Bug: Unicode should not be escaped in multiple tool call results

I am writing to report an issue I have encountered with the API when conducting tool calls that involve at least two functions. Specifically, the results of these functions include Unicode characters (e.g., Chinese characters), which are being escaped into sequences like \u4f60\u597d before being sent back to the LLM. This behavior leads to two significant problems:

  1. Excessive Token Usage: For instance, the Chinese phrase “你好” typically counts as one token. However, after escaping, it transforms into seven tokens. This unexpectedly increases the token usage by an order of magnitude, particularly affecting use cases such as web scraping and PDF reading tools. Consequently, this issue has unknowingly led to substantial additional costs for me.

  2. Degradation of LLM Output Quality: The LLM struggles to accurately interpret the content when presented with escaped Unicode sequences because it cannot reliably map each Unicode character to its escaped sequence. This results in a significant drop in the quality of the LLM’s output.

Below is a Python script to reproduce this bug:

import os
from openai import OpenAI

data = [
    {
        "role": "user",
        "content": "Test",
    },
    {
        "role": "assistant",
        "content": "",
        "tool_calls": [
            {
                "id": "call_demo1",
                "type": "function",
                "function": {
                    "name": "open_url",
                    "arguments": '{"url": "https://example1.com/"}',
                },
            },
            {
                "id": "call_demo2",
                "type": "function",
                "function": {
                    "name": "open_url",
                    "arguments": '{"url": "https://example2.com/"}',
                },
            },
        ],
    },
    {
        "role": "tool",
        "name": "open_url",
        "content": 'result: 这是一句中文示例',
        "tool_call_id": "call_demo1",
    },
    {
        "role": "tool",
        "name": "open_url",
        "content": 'result: 这是一句中文示例你好',
        "tool_call_id": "call_demo2",
    },
    {
        "role": "user",
        "content": "Repeat the raw results above in a Python list",
    },
]

client = OpenAI(
    api_key=os.environ.get("OPENAI_API_KEY"),
)

chat_completion = client.chat.completions.create(
    messages=data,
    model="gpt-4o",
)

print(chat_completion)

data[3]['content'] = data[3]['content'][:-2] # removing "你好"

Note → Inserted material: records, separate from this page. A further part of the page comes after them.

(* ===== verification/CoordProps.v ===== *)
(** * Theorems about the PM and worker policy

    Invariants of the state and guarantees of authority, for the definitions
    of [Coordination] composed with the host's transactions. *)

From S2P Require Import Prelude Decimal CoordTypes Coordination.

(** ** The policy and its host as one machine *)
Inductive event :=
  | ECall (p : Principal) (c : Command) (at_ : Z)
  | EAdmit (w : walk) (sessionID request : string) (at_ : Z)
  | EQueue (id : string) (at_ : Z)
  | EFinish (w : walk) (sessionID request status text : string) (at_ : Z)
  | ERecover (id : string) (at_ : Z).

Section machine.
Context (hash : Command → string).

(** The host admits a turn only when [WorkerAllowed].  It queues a task it saw
being provisioned; of what it saw only the state is looked at again, so
nothing else is assumed here. *)
Definition run (s : State) (e : event) : State :=
  match e with
  | ECall p c at_ => step hash s (p, c, at_)
  | EAdmit w sessionID request at_ =>
  match ProjectForSession w sessionID s with
  | Some (p, Some t) => if WorkerAllowed w sessionID request s
                      then admitTurn (tkID t) sessionID request (pjID p) at_ s else s
  | _ => s
  end
  | EQueue id at_ =>
  match stTasks s !! id with
  | Some t => queueTask t (pjID (project_of s (tkProjectID t))) at_ s
  | None => s
  end
  | EFinish w sessionID request status text at_ => finishWorker w sessionID request status text at_ s
  | ERecover id at_ => recoverTask at_ s id
  end.
End machine.

(** Every map a range walks over holds what the walk says. *)
Definition event_ok (s : State) (e : event) : Prop :=
  match e with
  | EAdmit w _ _ _ | EFinish w _ _ _ _ _ => walk_of w s
  | _ => True
  end.

Fixpoint run_all (hash : Command → string) (evs : list event) (s : State) : State :=
  match evs with [] => s | e :: evs => run_all hash evs (run hash s e) end.
Fixpoint events_ok (hash : Command → string) (evs : list event) (s : State) : Prop :=
  match evs with [] => True | e :: evs => event_ok s e ∧ events_ok hash evs (run hash s e) end.

(** ** Names *)
Definition taskName (projectID : string) (n : Z) : string := cat [projectID; "_w"; pad2 n].

Lemma append_nil s : String.append s "" = s.
Proof. induction s as [|a s IH]; [done|]. change (String a (String.append s "") = String a s). by rewrite IH. Qed.

Lemma pad2_value n : 0 ≤ n → numeral (pad2 n) ∧ value 0 (pad2 n) = n.
Proof.
  intros Hn. destruct (decimal_value n Hn) as [H1 H2]. unfold pad2. destruct (n <? 10); [|done].
  split; [by constructor|]. done.
Qed.

Lemma taskName_inj p q m n : 0 ≤ m → 0 ≤ n → taskName p m = taskName q n → p = q ∧ m = n.
Proof.
  intros Hm Hn E. destruct (pad2_value m Hm) as [M1 M2], (pad2_value n Hn) as [N1 N2].
  unfold taskName, cat in E. cbn [foldr] in E. rewrite !append_nil in E.
  destruct (split_name p q "_" (Ascii.ascii_of_nat 119) (pad2 m) (pad2 n)) as [-> E']; [done..|]. split; [done|]. congruence.
Qed.

Lemma requestID_inj id j k : 0 ≤ j → 0 ≤ k → requestID id j = requestID id k → j = k.
Proof.
  intros Hj Hk E. unfold requestID, cat in E. cbn [foldr] in E. rewrite !append_nil in E.
  apply append_inj, append_inj, append_inj in E. by apply decimal_inj.
Qed.

Lemma string_length_append a b : String.length (String.append a b) = (String.length a + String.length b)%nat.
Proof. induction a as [|c a IH]; simpl; [done|]. by rewrite IH. Qed.

Lemma requestID_not_first id k : requestID id k ≠ String.append "pmrun_" id.
Proof.
  intros E. apply (f_equal String.length) in E. unfold requestID, cat in E. cbn [foldr] in E.
  rewrite !string_length_append in E. simpl in E. lia.
Qed.

(** ** The invariant *)
Record task_ok (s : State) (id : string) (t : Task) : Prop := {
  to_id : tkID t = id;
  to_session : tkSessionID t = String.append "s_" id;
  to_project : is_Some (stProjects s !! tkProjectID t);
  to_epoch : 0 ≤ tkDispatchEpoch t ≤ tkEpoch t;
  to_request : tkRequestID t = String.append "pmrun_" id ∨
    ∃ k, 0 ≤ k ≤ tkEpoch t ∧ tkRequestID t = requestID id k }.

Record project_ok (id : string) (p : Project) : Prop := {
  po_id : pjID p = id;
  po_session : pjPMSessionID p = String.append "pm_" id }.

Record wf (s : State) : Prop := {
  wf_tasks : ∀ id t, stTasks s !! id = Some t → task_ok s id t;
  wf_numbers : ∀ id t, stTasks s !! id = Some t →
    id = taskName (tkProjectID t) (tkNumber t) ∧ 1 ≤ tkNumber t ≤ Z.of_nat (size (tasksOf (tkProjectID t) s));
  wf_projects : ∀ id p, stProjects s !! id = Some p → project_ok id p }.

Definition epochs_below (n : Z) (s : State) : Prop := ∀ id t, stTasks s !! id = Some t → tkEpoch t ≤ n.

(** What one event does to a task that exists. *)
Record evolves (t t' : Task) : Prop := {
  e_id : tkID t' = tkID t;
  e_number : tkNumber t' = tkNumber t;
  e_project : tkProjectID t' = tkProjectID t;
  e_session : tkSessionID t' = tkSessionID t;
  e_policy : tkBackend t' = tkBackend t ∧ tkSandbox t' = tkSandbox t;
  e_epoch : tkEpoch t ≤ tkEpoch t' ≤ tkEpoch t + 1;
  e_request :
    (tkRequestID t' = tkRequestID t ∧
     (tkState t' ∈ ["proposed"; "approved"] → tkState t ∈ ["proposed"; "approved"]) ∧
     (tkDispatchEpoch t' = tkDispatchEpoch t ∨
      tkState t = "approved" ∧ tkEpoch t' = tkEpoch t ∧ tkDispatchEpoch t' = tkEpoch t)) ∨
    (tkRequestID t' = requestID (tkID t) (tkEpoch t') ∧ tkEpoch t' = tkEpoch t + 1 ∧
     tkDispatchEpoch t' = tkDispatchEpoch t) }.

Lemma evolves_refl t : evolves t t.
Proof. split; try done; [lia|]. left. auto. Qed.

(** A task as [propose] makes it. *)
Record fresh_task (id : string) (t : Task) : Prop := {
  ft_id : tkID t = id;
  ft_session : tkSessionID t = String.append "s_" id;
  ft_epoch : tkEpoch t = 1 ∧ tkDispatchEpoch t = 0;
  ft_request : tkRequestID t = String.append "pmrun_" id;
  ft_state : tkState t = "proposed" ∧ tkOwner t = "pm" ∧ tkApprovedBy t = "" ∧ tkAcceptedBy t = "" }.

(** *** Events leave the tasks alone *)
Lemma AddEvent_tasks p pid tid k txt rid at_ w s : stTasks (AddEvent p pid tid k txt rid at_ w s) = stTasks s.
Proof. unfold AddEvent. by destruct w. Qed.
Lemma AddEvent_receipts p pid tid k txt rid at_ w s : stReceipts (AddEvent p pid tid k txt rid at_ w s) = stReceipts s.
Proof. unfold AddEvent. by destruct w. Qed.

Lemma AddEvent_project p pid tid k txt rid at_ w s j :
  ∃ rev thr, stProjects (AddEvent p pid tid k txt rid at_ w s) !! j =
    if decide (j = pid) then Some ((project_of s pid) <| pjRevision := rev |> <| pjPendingThrough := thr |>)
    else stProjects s !! j.
Proof.
  unfold AddEvent, putProject. exists (u64_succ (stRevision s)).
  exists (if w then u64_succ (stRevision s) else pjPendingThrough (project_of s pid)).
  case_decide as E; [subst j|]; destruct w; cbn; rewrite ?lookup_insert_eq, ?lookup_insert_ne by done; try done.
Qed.

Lemma project_of_some s id p : stProjects s !! id = Some p → project_of s id = p.
Proof. unfold project_of. by intros ->. Qed.

(** Projects other than by creation: the same ones, the same identity. *)
Definition same_projects (s s' : State) : Prop :=
  ∀ id, (stProjects s !! id = None → stProjects s' !! id = None) ∧
        (∀ p, stProjects s !! id = Some p → ∃ p', stProjects s' !! id = Some p' ∧
           pjID p' = pjID p ∧ pjPMSessionID p' = pjPMSessionID p ∧ pjMaxTasks p' = pjMaxTasks p ∧
           pjEngineVersion p' = pjEngineVersion p).

Lemma same_projects_refl s : same_projects s s.
Proof. intros id. split; [done|]. intros p Hp. exists p. by split_and!. Qed.

Lemma same_projects_trans s1 s2 s3 : same_projects s1 s2 → same_projects s2 s3 → same_projects s1 s3.
Proof.
  intros H12 H23 id. destruct (H12 id) as [N1 S1], (H23 id) as [N2 S2]. split; [auto|].
  intros p Hp. destruct (S1 p Hp) as (p2 & Hp2 & A1 & A2 & A3 & A4).
  destruct (S2 p2 Hp2) as (p3 & Hp3 & B1 & B2 & B3 & B4). exists p3. split_and!; congruence.
Qed.
(** ** Context manifests *)
Definition manifestText (taskID : string) (contract : TaskContract) (decisions rules : list string) (s : State) : string :=
  cat ([ "[Bridge collaboration v2]"; newline; "Task: "; taskID; newline; "Contract: "; tcID contract; newline;
     "Outcome: "; tcOutcome contract; newline; "Sandbox upper bound: "; tcSandbox contract; newline ]
  ++ concat ((λ text, ["DO NOT: "; text; newline]) <$> tcNonGoals contract)
  ++ concat ((λ c, ["Acceptance "; crID c; " (mandatory="; show_bool (crMandatory c); "): "; crText c; newline])
     <$> tcCriteria contract)
  ++ concat ((λ id, ["Human decision "; id; ": ";
                   dcText (default zeroDecision (csDecisions (collab s) !! id)); newline]) <$> decisions)
  ++ concat ((λ r, ["Required input "; srKind r; "/"; srID r; " version="; srVersion r; newline]) <$> tcInputs contract)
  ++ concat ((λ id, ["Approved playbook "; id; ": ";
                   krText (default zeroKnowledgeRule (csKnowledge (collab s) !! id)); newline]) <$> rules)
  ++ [ "Reports are evidence, not approval. Use work_report for questions/progress and work_submit_result for delivery. Never mark a task accepted. Publication, deployment, deletion and further delegation require separate authority.";
     newline ]).

(** The keys of the playbooks in force for a task. *)
Definition approvedRules (projectID taskID : string) (s : State) : list string :=
  sort_strings ((filter (λ kr, krProjectID kr.2 = projectID ∧ krState kr.2 = "approved"
  ∧ (krTaskID kr.2 = "" ∨ krTaskID kr.2 = taskID)) (map_to_list (csKnowledge (collab s)))).*1).

Definition BuildManifest (taskID : string) (at_ maxCharacters : Z) (s : State) : outcome ContextManifest :=
  match stTasks s !! taskID with
  | None => inr "task_not_found"
  | Some task =>
  let contract := contract_of s (mtContractID (meta_of s taskID)) in
  refuse "contract_not_found" when str_empty (tcID contract);
  check (validateSources (tkProjectID task) (tkID task) (tcInputs contract) s);
  let decisions := activeDecisionIDs (tkProjectID task) taskID s in
  let rules := approvedRules (tkProjectID task) taskID s in
  let inputs := tcInputs contract ++ ((λ id, mkSourceRef "knowledge" id
    (decimal (krRevision (default zeroKnowledgeRule (csKnowledge (collab s) !! id)))) "") <$> rules) in
  let required := manifestText taskID contract decisions rules s in
  let maxCharacters := if maxCharacters <=? 0 then 24000 else maxCharacters in
  refuse "context_budget_insufficient" when maxCharacters <? runes required;
  let hash := digestJSON (HManifest (tcID contract) decisions inputs required) in
  let m := mkContextManifest (String.append "context_" (prefix24 hash)) (tkProjectID task) taskID (tcID contract)
             decisions inputs required hash at_ in
  match csManifests (collab s) !! cxID m with
  | Some previous => inl (s, previous)
  | None => inl (putManifest m (cxID m) s, m)
  end
  end.

Definition ManifestCurrent (id : string) (s : State) : bool :=
  match csManifests (collab s) !! id with
  | None => false
  | Some m =>
  bool_decide (mtContractID (meta_of s (cxTaskID m)) = cxContractID m)
  && bool_decide (digestJSON (HStrings (cxDecisionIDs m)) =
                  digestJSON (HStrings (activeDecisionIDs (cxProjectID m) (cxTaskID m) s)))
  && bool_decide (validateSources (cxProjectID m) (cxTaskID m) (cxInputs m) s = None)
  end.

chat_completion = client.chat.completions.create(
    messages=data,
    model="gpt-4o",
)

print(chat_completion)

And here is the output from the script:

ChatCompletion(id='chatcmpl-9ZRwJ54sIO4vMUspyyW83ECnJhCUM', choices=[Choice(finish_reason='stop', index=0, logprobs=None, message=ChatCompletionMessage(content='```python\n["result: \\u8fd9\\u662f\\u4e00\\u53e5\\u4e2d\\u6587\\u793a\\u4f8b", "result: \\u8fd9\\u662f\\u4e00\\u53e5\\u4e2d\\u6587\\u793a\\u4f8b\\u4f60\\u597d"]\n```', role='assistant', function_call=None, tool_calls=None))], created=1718235907, model='gpt-4o-2024-05-13', object='chat.completion', system_fingerprint='fp_319be4768e', usage=CompletionUsage(completion_tokens=83, prompt_tokens=164, total_tokens=247))
ChatCompletion(id='chatcmpl-9ZRwL4Q2UaRnyRH3ZLJrDoaUhNJz6', choices=[Choice(finish_reason='stop', index=0, logprobs=None, message=ChatCompletionMessage(content='```python\nresults = [\n    "result: \\u8fd9\\u662f\\u4e00\\u53e5\\u4e2d\\u6587\\u793a\\u4f8b",\n    "result: \\u8fd9\\u662f\\u4e00\\u53e5\\u4e2d\\u6587\\u793a\\u4f8b"\n]\n```', role='assistant', function_call=None, tool_calls=None))], created=1718235909, model='gpt-4o-2024-05-13', object='chat.completion', system_fingerprint='fp_319be4768e', usage=CompletionUsage(completion_tokens=82, prompt_tokens=157, total_tokens=239))

As demonstrated, adding the phrase “你好” increases the input token count by seven. Moreover, the LLM’s output indicates that it perceives the tool call results in their escaped form. Notably, this issue is also reproducible on older models.

This problem shares similarities with the one here, although the cited issue pertains to function call parameters in the LLM’s output, whereas the current problem occurs during the process of feeding function call results back to the LLM.

Proposed Solution: Similar to the handling of a single tool call, the raw results of multiple tool calls should be directly passed to the LLM without escaping Unicode characters. I suspect this issue arises during the JSON encoding of multiple results. If so, please ensure that the original Unicode characters are preserved during the JSON encoding process.